Collected data
——
Lemma is_output_not_lifecycle (tr : list Event) :
  Forall (fun e => is_output e = true) tr ->
  Forall (fun e => is_lifecycle e = false) tr.
Proof. intros H. eapply Forall_impl; [exact H|]. now intros []. Qed.

Lemma is_output_not_integration (tr : list Event) :
  Forall (fun e => is_output e = true) tr ->
  Forall (fun e => is_integration e = false) tr.
Proof. intros H. eapply Forall_impl; [exact H|]. now intros []. Qed.

Lemma is_output_not_collision (tr : list Event) :
  Forall (fun e => is_output e = true) tr ->
  Forall (fun e => is_detection e = false /\ is_resolution e = false) tr.
Proof. intros H. eapply Forall_impl; [exact H|]. now intros []. Qed.

Lemma is_set_transform_fmap (entries : list (nat * nat)) :
  Forall (fun e => is_set_transform e = true)
         ((fun entry => EvSetTransform entry.2) <$> entries).
Proof. apply Forall_fmap, Forall_true. reflexivity. Qed.

Section FrameEffects.
Context {Solver : Type} {ext : Externals Solver}.
Implicit Types (s : Simulator Solver) (fuel : nat).

(** What one key event does: it writes, it changes a registry or the
    momentum of the first box; bodies and world stay. *)
Lemma key_callback_effect (e : KeyEvent) s :
  exists out,
    log (key_callback e s) = log s ++ out /\
    Forall (fun e => is_output e = true) out /\
    bodies_ (key_callback e s) = bodies_ s /\
    world_ (key_callback e s) = world_ s /\
    Forall2 place_kept (boxes_ s) (boxes_ (key_callback e s)).
Proof.
  assert (Hsame : forall s0 : Simulator Solver,
             Forall2 place_kept (boxes_ s0) (boxes_ s0))
    by (intros; apply place_kept_list_refl).
  assert (Halter : forall (d : R) (bs : list Box),
             Forall2 place_kept bs (alter (add_P_z d) 0%nat bs)).
  { intros d bs. apply Forall2_alter_r; [apply place_kept_list_refl|].
    intros x y Hx Hy Hxy. eapply place_kept_trans; [exact Hxy|].
    apply add_P_z_place_kept. }
  unfold key_callback, remove_global_force, remove_global_torque,
    add_global_force, add_global_torque.
  repeat match goal with
         | |- context [(?a =? ?b)%Z] => destruct (a =? b)%Z
         end;
    cbn;
    repeat match goal with
           | |- context [match ?m !! ?k with _ => _ end] =>
               destruct (m !! k)
           end;
    cbn; eexists;
    (split; [try rewrite <- !app_assoc; try reflexivity;
             symmetry; apply app_nil_r|]);
    (split; [repeat constructor|]); auto.
Qed.

Lemma key_events_effect (keys : list KeyEvent) :
  forall s,
  exists out,
    log (foldl (fun s e => key_callback e s) s keys) = log s ++ out /\
    Forall (fun e => is_output e = true) out /\
    bodies_ (foldl (fun s e => key_callback e s) s keys) = bodies_ s /\
    world_ (foldl (fun s e => key_callback e s) s keys) = world_ s /\
    Forall2 place_kept (boxes_ s)
            (boxes_ (foldl (fun s e => key_callback e s) s keys)).
Proof.
  induction keys as [|e keys IH]; intros s; cbn [foldl].
  - exists []. rewrite app_nil_r. split_and!; try reflexivity.
    + constructor.
    + apply place_kept_list_refl.
  - destruct (key_callback_effect e s) as (o1 & Hl1 & Ho1 & Hb1 & Hw1 & Hr1).
    destruct (IH (key_callback e s)) as (o2 & Hl2 & Ho2 & Hb2 & Hw2 & Hr2).
    exists (o1 ++ o2). split_and!.
    + now rewrite Hl2, Hl1, <- app_assoc.
    + apply Forall_app. now split.
    + congruence.
    + congruence.
    + eapply place_kept_list_trans; eassumption.
Qed.



(** The boxes after [integrate]: every box goes through the update, with
    the step size that [integrate] computes; in the first call the step
    size is [base_h_ * 133.33 * (curr_time - curr_time)]. *)
Lemma boxes_integrate (curr_time : R) s :
  boxes_ (integrate curr_time s)
  = integrate_box
      (base_h_ s * 133.33
       * (curr_time - (if integrate_init (statics s) then curr_time
                       else last_time_ s)))
      (damping_ s) (g_forces_ s) (g_torques_ s) <$> boxes_ s.
Proof.
  unfold integrate, integrate_boxes, integrate_spheres.
  destruct (integrate_spheres_from _ _ _ _ _ _) as [[spheres st] out].
  reflexivity.
Qed.
(** * check_gamefixes.py: validation of the gamefix modules

    A shallow embedding of [.github/scripts/check_gamefixes.py] and the
    properties of its four checks.

    Conventions of the model.
    - A Python [str] is a [string]: for a file name, the bytes of its UTF-8
      encoding.  [startswith], [removeprefix], [removesuffix] and [stem] are
      called with ASCII arguments, and act on these bytes as they act on the
      characters.  [str.isnumeric] and [int] consult the Unicode character
      database of the interpreter.  The checks are given twice.  First for
      the ASCII alphabet, where [str.isnumeric] is "non-empty and made of
      the digits 0-9" and [int] of such a string is its decimal value; then,
      under [Run], for an interpreter whose [str.isnumeric] and [int] are
      parameters, and whose [int] may raise.  The last section shows that
      the two agree on a project whose names are ASCII.
    - A Python [set] is a [gset].  Where the script iterates over a set the
      first model iterates over [elements], and the statements about it are
      chosen so that they hold whatever the order of iteration is; under
      [Run] the order is the interpreter's.
    - The file system is what [Path.glob] enumerates, in the order in which
      it enumerates it.
    - An upstream service is the data it answers with: a stream of parsed
      items that ends, or breaks off where fetching or parsing raises (a
      request that fails at once is a stream that breaks off at its head).
    - [print], the HTTPS connection and exceptions are threaded through a
      state and error monad; the formatted text of a message or of an error
      is represented by the data it is built from.  Under [Run] the state
      also holds the module global that the checks read. *)

From Stdlib Require Import String Ascii ZArith List Lia DecimalString DecimalZ.
From stdpp Require Import base decidable list strings gmap sets.

Local Open Scope string_scope.
Local Open Scope Z_scope.
#[local] Set Warnings "-clear-no-such-hyp".

(** ** Python string methods *)

Module Py.

(** [s.startswith(p)] *)
Definition startswith (p s : string) : bool := String.prefix p s.

(** [s.endswith(p)] *)
Definition endswith (p s : string) : bool :=
  let n := String.length s in
  let k := String.length p in
  (k <=? n)%nat && String.eqb (String.substring (n - k) k s) p.

(** [s.removeprefix(p)] *)
Definition removeprefix (p s : string) : string :=
  if startswith p s
  then String.substring (String.length p) (String.length s - String.length p) s
  else s.

(** [s.removesuffix(p)]; as in CPython an empty suffix removes nothing. *)
Definition removesuffix (p s : string) : string :=
  if endswith p s && negb (String.eqb p "")
  then String.substring 0 (String.length s - String.length p) s
  else s.

Definition is_digit (c : ascii) : bool :=
  let n := nat_of_ascii c in (48 <=? n)%nat && (n <=? 57)%nat.

Fixpoint all_digits (s : string) : bool :=
  match s with
  | EmptyString => true
  | String c r => is_digit c && all_digits r
  end.

(** [s.isnumeric()] on ASCII strings; what it is on the others is left to
    [rt_isnumeric] below. *)
Definition isnumeric (s : string) : bool :=
  negb (String.eqb s "") && all_digits s.

Fixpoint int_acc (acc : Z) (s : string) : Z :=
  match s with
  | EmptyString => acc
  | String c r => int_acc (10 * acc + (Z.of_nat (nat_of_ascii c) - 48)) r
  end.

(** [int(s)] for a string of the digits 0-9; what it is on the other
    numeric strings is left to [rt_int] below. *)
Definition int (s : string) : Z := int_acc 0 s.

(** [str(n)] for an integer *)
Definition str_int (n : Z) : string := NilZero.string_of_int (Z.to_int n).

(** Index of the last ['.'] of a name, as [name.rfind('.')]. *)
Fixpoint rfind_dot (s : string) (i : nat) (last : option nat) : option nat :=
  match s with
  | EmptyString => last
  | String c r =>
      rfind_dot r (S i) (if Ascii.eqb c "." then Some i else last)
  end.

(** [PurePath.stem]: the name without its last suffix; a dot in first or
    in last position does not start a suffix. *)
Definition stem (name : string) : string :=
  match rfind_dot name 0%nat None with
  | Some i =>
      if (0 <? i)%nat && (i <? String.length name - 1)%nat
      then String.substring 0 i name
      else name
  | None => name
  end.

End Py.

(** ** [_batch_generator] *)

(** Where a generator is suspended. *)
Inductive gen_pc :=
| GenCreated     (* not started yet *)
| GenInLoop      (* at the [yield] inside the loop *)
| GenAfterLoop.  (* at the [yield] after the loop *)

(** The frame of the generator: what [gamefix.glob('*')] has still to give,
    the content of the one set object bound to [appids], and [count]. *)
Record generator := {
  gen_pc_of : gen_pc;
  gen_glob : list string;
  gen_appids : gset string;
  gen_count : nat
}.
——
# Problem
Scan the data above for the word "rewrite" and report every line where it is found.

# Answer section
    (split; [try rewrite <- !app_assoc; try reflexivity;
  - exists []. rewrite app_nil_r. split_and!; try reflexivity.
    + now rewrite Hl2, Hl1, <- app_assoc.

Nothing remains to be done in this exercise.